- Required action
Can you retype every record below exactly as written?

- Dataset entries
(** C10. Whatever the environment, the configuration check of the local
    provider ["ollama"] answers true, and its list of required variables
    is empty; hence the ["auto"] candidate list always contains
    ["ollama"] and is never empty. *)
Theorem ollama_keeps_auto_list_nonempty (env : Env) :
  isProviderConfigured env "ollama" = true
  /\ PROVIDER_ENV_VARS "ollama" = Some []
  /\ In "ollama" (providersToTry env "auto")
  /\ providersToTry env "auto" <> [].
Proof.
  split; [apply ollama_always_configured|].
  split; [reflexivity|].
  destruct (auto_candidates_end_with_ollama env) as [front E].
  rewrite E. split.
  - apply in_or_app. right. now left.
  - destruct front; discriminate.
Qed.

(** ** Error classification *)

Lemma classifyError_table (msg : string) :
  classifyError msg = firstMatch classificationTable msg.
Proof.
  unfold classifyError, classificationTable, firstMatch, existsb.
  rewrite !orb_false_r, !orb_assoc. reflexivity.
Qed.

Lemma classifyError_401 (msg : string) :
  Substring "401" msg -> classifyError msg = Authentication.
Proof.
  intros H. apply includes_iff_Substring in H.
  unfold classifyError. rewrite H. reflexivity.
Qed.

(** C4, as stated, fails: matching is case-sensitive.  The lower-case
    message ["unauthorized"] is Authentication for the taxonomy of the
    specification and Unknown for the code. *)
Lemma classification_not_case_insensitive :
  specClassify "unauthorized" = Authentication
  /\ classifyError "unauthorized" = Unknown
  /\ ~ (forall msg, classifyError msg = specClassify msg).
Proof.
  split; [reflexivity|]. split; [reflexivity|].
  intros H. specialize (H "unauthorized"). discriminate H.
Qed.

(** C4, amended.  Classification is case-sensitive substring matching
    against the raw message, in the fixed order Authentication (401,
    Unauthorized, Invalid API, Authentication, API key, not authorized),
    NotFound (404, not found), RateLimited (429, rate limit),
    ConnectionFailure (timeout, ECONNREFUSED), otherwise Unknown, first
    match winning; a message containing both 429 and 401 is
    Authentication. *)
Theorem classification_priority (msg : string) :
  classifyError msg
  = firstMatch
      [ (Authentication,
         ["401"; "Unauthorized"; "Invalid API"; "Authentication"; "API key";
          "not authorized"]);
        (NotFound, ["404"; "not found"]);
        (RateLimited, ["429"; "rate limit"]);
        (ConnectionFailure, ["timeout"; "ECONNREFUSED"]) ]
      msg
  /\ (Substring "429" msg -> Substring "401" msg ->
      classifyError msg = Authentication).
Proof.
  split.
  - apply classifyError_table.
  - intros _ H. now apply classifyError_401.
Qed.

- Output for this exercise
(** C10. Whatever the environment, the configuration check of the local
    provider ["ollama"] answers true, and its list of required variables
    is empty; hence the ["auto"] candidate list always contains
    ["ollama"] and is never empty. *)
Theorem ollama_keeps_auto_list_nonempty (env : Env) :
  isProviderConfigured env "ollama" = true
  /\ PROVIDER_ENV_VARS "ollama" = Some []
  /\ In "ollama" (providersToTry env "auto")
  /\ providersToTry env "auto" <> [].
Proof.
  split; [apply ollama_always_configured|].
  split; [reflexivity|].
  destruct (auto_candidates_end_with_ollama env) as [front E].
  rewrite E. split.
  - apply in_or_app. right. now left.
  - destruct front; discriminate.
Qed.

(** ** Error classification *)

Lemma classifyError_table (msg : string) :
  classifyError msg = firstMatch classificationTable msg.
Proof.
  unfold classifyError, classificationTable, firstMatch, existsb.
  rewrite !orb_false_r, !orb_assoc. reflexivity.
Qed.

Lemma classifyError_401 (msg : string) :
  Substring "401" msg -> classifyError msg = Authentication.
Proof.
  intros H. apply includes_iff_Substring in H.
  unfold classifyError. rewrite H. reflexivity.
Qed.

(** C4, as stated, fails: matching is case-sensitive.  The lower-case
    message ["unauthorized"] is Authentication for the taxonomy of the
    specification and Unknown for the code. *)
Lemma classification_not_case_insensitive :
  specClassify "unauthorized" = Authentication
  /\ classifyError "unauthorized" = Unknown
  /\ ~ (forall msg, classifyError msg = specClassify msg).
Proof.
  split; [reflexivity|]. split; [reflexivity|].
  intros H. specialize (H "unauthorized"). discriminate H.
Qed.

(** C4, amended.  Classification is case-sensitive substring matching
    against the raw message, in the fixed order Authentication (401,
    Unauthorized, Invalid API, Authentication, API key, not authorized),
    NotFound (404, not found), RateLimited (429, rate limit),
    ConnectionFailure (timeout, ECONNREFUSED), otherwise Unknown, first
    match winning; a message containing both 429 and 401 is
    Authentication. *)
Theorem classification_priority (msg : string) :
  classifyError msg
  = firstMatch
      [ (Authentication,
         ["401"; "Unauthorized"; "Invalid API"; "Authentication"; "API key";
          "not authorized"]);
        (NotFound, ["404"; "not found"]);
        (RateLimited, ["429"; "rate limit"]);
        (ConnectionFailure, ["timeout"; "ECONNREFUSED"]) ]
      msg
  /\ (Substring "429" msg -> Substring "401" msg ->
      classifyError msg = Authentication).
Proof.
  split.
  - apply classifyError_table.
  - intros _ H. now apply classifyError_401.
Qed.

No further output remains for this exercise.